(Stored data)

(* ===== verification/Paging.v ===== *)
(** * Pages of a query

    The loop that the list builders' [Enumerate] methods share
    ([database/*.go]) and [EnumerateThrottled] of package [util/pagination]:
    rows are fetched a page at a time by offset while a callback works on the
    same database. *)

From S2P Require Import Prelude.
Open Scope list_scope.

Section pages.
Context {St Row E : Type}.
(** The rows a query without limit returns, in its order. *)
Context (query : St → list Row).

(** One row more than the page is asked for: [LIMIT limit+1 OFFSET offset]. *)
Definition page_rows (limit offset : nat) (s : St) : list Row := take (limit + 1) (drop offset (query s)).

(** [Enumerate]: whether there is more, the rows of the page, then the
    callback; [None] is running out of fuel. *)
Fixpoint EnumeratePages (callback : list Row → St → option E * St) (limit fuel offset : nat) (s : St) : option (option E * St) :=
  match fuel with
  | O => None
  | S fuel =>
      let results := page_rows limit offset s in
      let hasMore := (limit <? length results)%nat in
      match callback (take limit results) s with
      | (Some e, s') => Some (Some e, s')
      | (None, s') =>
          if hasMore then EnumeratePages callback limit fuel (offset + length results - 1) s' else Some (None, s')
      end
  end.

(** The rows of a page one after the other; the first error ends the loop. *)
Fixpoint each_row (cb : Row → St → option E * St) (rows : list Row) (s : St) : option E * St :=
  match rows with
  | [] => (None, s)
  | r :: rows => match cb r s with (Some e, s') => (Some e, s') | (None, s') => each_row cb rows s' end
  end.

Definition EnumerateThrottled (cb : Row → St → option E * St) (limit fuel : nat) (s : St) : option (option E * St) :=
  EnumeratePages (each_row cb) limit fuel 0 s.

(** Each row is handled by what identifies it, and handling a row leaves the
    identities and their order as they are. *)
Context {K : Type} (key : Row → K) (f : K → St → option E * St).

Fixpoint each_key (ks : list K) (s : St) : option E * St :=
  match ks with
  | [] => (None, s)
  | k :: ks => match f k s with (Some e, s') => (Some e, s') | (None, s') => each_key ks s' end
  end.

Hypothesis keys_kept : ∀ k s, map key (query (f k s).2) = map key (query s).

Lemma each_row_key rows s : each_row (λ r, f (key r)) rows s = each_key (map key rows) s.
Proof. revert s. induction rows as [|r rows IH]; intros s; cbn; [done|]. destruct (f (key r) s) as [[e|] s']; [done|]. apply IH. Qed.

Lemma each_key_keys ks s : map key (query (each_key ks s).2) = map key (query s).
Proof.
  revert s. induction ks as [|k ks IH]; intros s; cbn; [done|]. pose proof (keys_kept k s) as Hk.
  destruct (f k s) as [[e|] s']; cbn in *; [done|]. by rewrite IH.
Qed.

Lemma each_key_app ks ks' s :
  each_key (ks ++ ks') s = match each_key ks s with (Some e, s') => (Some e, s') | (None, s') => each_key ks' s' end.
Proof. revert s. induction ks as [|k ks IH]; intros s; cbn; [done|]. destruct (f k s) as [[e|] s']; [done|]. apply IH. Qed.

Lemma pages_each_key limit fuel offset s :
  (0 < limit)%nat → (offset ≤ length (query s))%nat → (length (query s) - offset < fuel)%nat →
  EnumeratePages (each_row (λ r, f (key r))) limit fuel offset s = Some (each_key (drop offset (map key (query s))) s).
Proof.
  intros Hlim. revert offset s. induction fuel as [|fuel IH]; intros offset s Ho Hf; [lia|]. cbn [EnumeratePages]. unfold page_rows.
  rewrite take_take, Nat.min_l by lia. rewrite each_row_key, <- !firstn_map, <- !skipn_map.
  set (ks := map key (query s)). assert (length ks = length (query s)) as Hks by apply length_map.
  rewrite length_take, length_drop. rewrite <- Hks in *.
  destruct (Nat.ltb_spec limit ((limit + 1) `min` (length ks - offset))).
  - rewrite <- (take_drop limit (drop offset ks)) at 2. rewrite each_key_app.
    pose proof (each_key_keys (take limit (drop offset ks)) s) as Hk. fold ks in Hk.
    destruct (each_key (take limit (drop offset ks)) s) as [[e|] s'] eqn:He; [done|]. cbn in Hk.
    assert (length (query s') = length ks) as Hl by (rewrite <- Hk; by rewrite length_map).
    rewrite Nat.min_l by lia. rewrite IH by lia. rewrite Hk, drop_drop. do 3 f_equal. lia.
  - rewrite (take_ge (drop offset ks)) by (rewrite length_drop; lia). by destruct (each_key (drop offset ks) s) as [[e|] s'].
Qed.

(** With enough fuel every row of the query is handled once, in order. *)
Lemma EnumerateThrottled_each_key limit fuel s :
  (0 < limit)%nat → (length (query s) < fuel)%nat →
  EnumerateThrottled (λ r, f (key r)) limit fuel s = Some (each_key (map key (query s)) s).
Proof. intros Hlim Hf. unfold EnumerateThrottled. rewrite pages_each_key by lia. done. Qed.
End pages.

(** An invariant that bounds the rows of the query: the enumeration ends, and
    the invariant holds afterwards, even if the callback changes the rows. *)
Lemma EnumeratePages_inv {St Row E} (query : St → list Row) (callback : list Row → St → option E * St) (Inv : St → Prop) limit N fuel offset s :
  (0 < limit)%nat → (∀ s, Inv s → (length (query s) ≤ N)%nat) →
  (∀ s rows, Inv s → (∀ r, r ∈ rows → r ∈ query s) → Inv (callback rows s).2) →
  Inv s → (offset ≤ N)%nat → (N - offset < fuel)%nat →
  ∃ e s', EnumeratePages query callback limit fuel offset s = Some (e, s') ∧ Inv s'.
Proof.
  intros Hlim Hlen Hcb. revert offset s. induction fuel as [|fuel IH]; intros offset s Hs Ho Hf; [lia|]. cbn [EnumeratePages].
  pose proof (Hcb s (take limit (page_rows query limit offset s)) Hs) as Hs'. pose proof (Hlen s Hs) as Hl.
  assert (∀ r, r ∈ take limit (page_rows query limit offset s) → r ∈ query s) as Hsub.
  { intros r Hr. apply elem_of_take in Hr as (i & Hi & _). apply list_elem_of_lookup_2 in Hi. unfold page_rows in Hi.
    apply elem_of_take in Hi as (j & Hj & _). rewrite lookup_drop in Hj. by eapply list_elem_of_lookup_2. }
  specialize (Hs' Hsub). destruct (callback _ s) as [[e|] s']; cbn in Hs'; [by eexists _, _|].
  unfold page_rows. rewrite length_take, length_drop.
  destruct (Nat.ltb_spec limit ((limit + 1) `min` (length (query s) - offset))); [|by eexists _, _]. apply IH; [done|lia|lia].
Qed.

Description of the task
If a line holds the string "then", it counts; please state how many such lines there are in the data, with nothing more.

Task output
2